Task inputs>
- - -

(** * Station rotation: the pairing engine of [src/app.py]

    A shallow embedding of the class [ProductionRotation] and of the
    validation step that guards it in [main], followed by the properties
    the specification states about them.

    Python integers are [Z]; the two dictionaries of the engine are
    [gmap string (list Z)]; a Python [set] is a [gset Z]; an index that
    is out of range is [None] (Python raises [IndexError]). *)

From Stdlib Require Import Ascii.
From stdpp Require Import base numbers list sorting gmap strings pretty.

Open Scope Z_scope.

(** ** Python primitives used by the source *)

(** [sorted(l)] on integers. *)
Definition sorted (l : list Z) : list Z := merge_sort Z.le l.

(** [list(set(l))]: the elements of the set, in the set's own order. *)
Definition list_set (l : list Z) : list Z :=
  elements (list_to_set l : gset Z).

(** [len(l)]. *)
Definition len {A} (l : list A) : Z := Z.of_nat (length l).

(** [range(k)]: [0, 1, ..., k-1], empty when [k <= 0]. *)
Definition range (k : Z) : list Z := Z.of_nat <$> seq 0 (Z.to_nat k).

(** [range(a, b)]. *)
Definition range2 (a b : Z) : list Z := (λ i, a + i) <$> range (b - a).

(** [l[i]]: a negative index counts from the end; out of range is
    [IndexError], here [None]. *)
Definition index {A} (l : list A) (i : Z) : option A :=
  if bool_decide (0 ≤ i) then l !! Z.to_nat i
  else if bool_decide (0 ≤ len l + i) then l !! Z.to_nat (len l + i)
  else None.

(** [x in l] and [not l]. *)
Definition py_in (x : Z) (l : list Z) : bool := bool_decide (x ∈ l).
Definition is_empty {A} (l : list A) : bool :=
  match l with [] => true | _ => false end.

(** [f"{a}-{b}"] for two integers. *)
Definition label (a b : Z) : string := pretty a +:+ "-" +:+ pretty b.

(** ** Configuration constants *)

Definition LINES : list string := ["B"; "C"; "L"; "M"; "N"; "O"].
Definition STATIONS : list Z := range2 1 21.

(** ** The class [ProductionRotation] *)

Record ProductionRotation := mkRotation {
  lines : list string;
  stations : list Z;
  non_operational_stations : gmap string (list Z);
  fixed_stations : gmap string (list Z)
}.

(** [__init__] *)
Definition init : ProductionRotation :=
  {| lines := LINES; stations := STATIONS;
     non_operational_stations := ∅; fixed_stations := ∅ |}.

Definition set_non_operational (self : ProductionRotation)
    (line : string) (sts : list Z) : ProductionRotation :=
  {| lines := lines self; stations := stations self;
     non_operational_stations :=
       <[line := sorted (list_set sts)]> (non_operational_stations self);
     fixed_stations := fixed_stations self |}.

Definition set_fixed (self : ProductionRotation)
    (line : string) (sts : list Z) : ProductionRotation :=
  {| lines := lines self; stations := stations self;
     non_operational_stations := non_operational_stations self;
     fixed_stations :=
       <[line := sorted (list_set sts)]> (fixed_stations self) |}.

Definition get_operational_stations (self : ProductionRotation)
    (line : string) : list Z :=
  let non_op_for_line := default [] (non_operational_stations self !! line) in
  sorted (filter (λ s, ¬ py_in s non_op_for_line) (stations self)).

(** The loop [for i in range(n // 2): pairs.append(...)] of [mirror_pair],
    over the remaining indices [idxs], with the list built so far. *)
Fixpoint mirror_loop (sorted_stations : list Z) (n : Z) (idxs : list Z)
    (pairs : list string) : option (list string) :=
  match idxs with
  | [] => Some pairs
  | i :: rest =>
      a ← index sorted_stations i;
      b ← index sorted_stations (n - 1 - i);
      mirror_loop sorted_stations n rest (pairs ++ [label a b])
  end.

Definition mirror_pair (stations_to_pair : list Z) : option (list string) :=
  let sorted_stations := sorted (list_set stations_to_pair) in
  let n := len sorted_stations in
  pairs ← mirror_loop sorted_stations n (range (n `div` 2)) [];
  if bool_decide (n `mod` 2 ≠ 0) then
    let middle_index := n `div` 2 in
    m ← index sorted_stations middle_index;
    Some (pairs ++ [label m m])
  else Some pairs.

- - -

Your goal> Return the material exactly as it stands above, but only from its first line to the line containing "non_operational_stations := ∅;", both ends included.

Exercise answer>
(** * Station rotation: the pairing engine of [src/app.py]

    A shallow embedding of the class [ProductionRotation] and of the
    validation step that guards it in [main], followed by the properties
    the specification states about them.

    Python integers are [Z]; the two dictionaries of the engine are
    [gmap string (list Z)]; a Python [set] is a [gset Z]; an index that
    is out of range is [None] (Python raises [IndexError]). *)

From Stdlib Require Import Ascii.
From stdpp Require Import base numbers list sorting gmap strings pretty.

Open Scope Z_scope.

(** ** Python primitives used by the source *)

(** [sorted(l)] on integers. *)
Definition sorted (l : list Z) : list Z := merge_sort Z.le l.

(** [list(set(l))]: the elements of the set, in the set's own order. *)
Definition list_set (l : list Z) : list Z :=
  elements (list_to_set l : gset Z).

(** [len(l)]. *)
Definition len {A} (l : list A) : Z := Z.of_nat (length l).

(** [range(k)]: [0, 1, ..., k-1], empty when [k <= 0]. *)
Definition range (k : Z) : list Z := Z.of_nat <$> seq 0 (Z.to_nat k).

(** [range(a, b)]. *)
Definition range2 (a b : Z) : list Z := (λ i, a + i) <$> range (b - a).

(** [l[i]]: a negative index counts from the end; out of range is
    [IndexError], here [None]. *)
Definition index {A} (l : list A) (i : Z) : option A :=
  if bool_decide (0 ≤ i) then l !! Z.to_nat i
  else if bool_decide (0 ≤ len l + i) then l !! Z.to_nat (len l + i)
  else None.

(** [x in l] and [not l]. *)
Definition py_in (x : Z) (l : list Z) : bool := bool_decide (x ∈ l).
Definition is_empty {A} (l : list A) : bool :=
  match l with [] => true | _ => false end.

(** [f"{a}-{b}"] for two integers. *)
Definition label (a b : Z) : string := pretty a +:+ "-" +:+ pretty b.

(** ** Configuration constants *)

Definition LINES : list string := ["B"; "C"; "L"; "M"; "N"; "O"].
Definition STATIONS : list Z := range2 1 21.

(** ** The class [ProductionRotation] *)

Record ProductionRotation := mkRotation {
  lines : list string;
  stations : list Z;
  non_operational_stations : gmap string (list Z);
  fixed_stations : gmap string (list Z)
}.

(** [__init__] *)
Definition init : ProductionRotation :=
  {| lines := LINES; stations := STATIONS;
     non_operational_stations := ∅; fixed_stations := ∅ |}.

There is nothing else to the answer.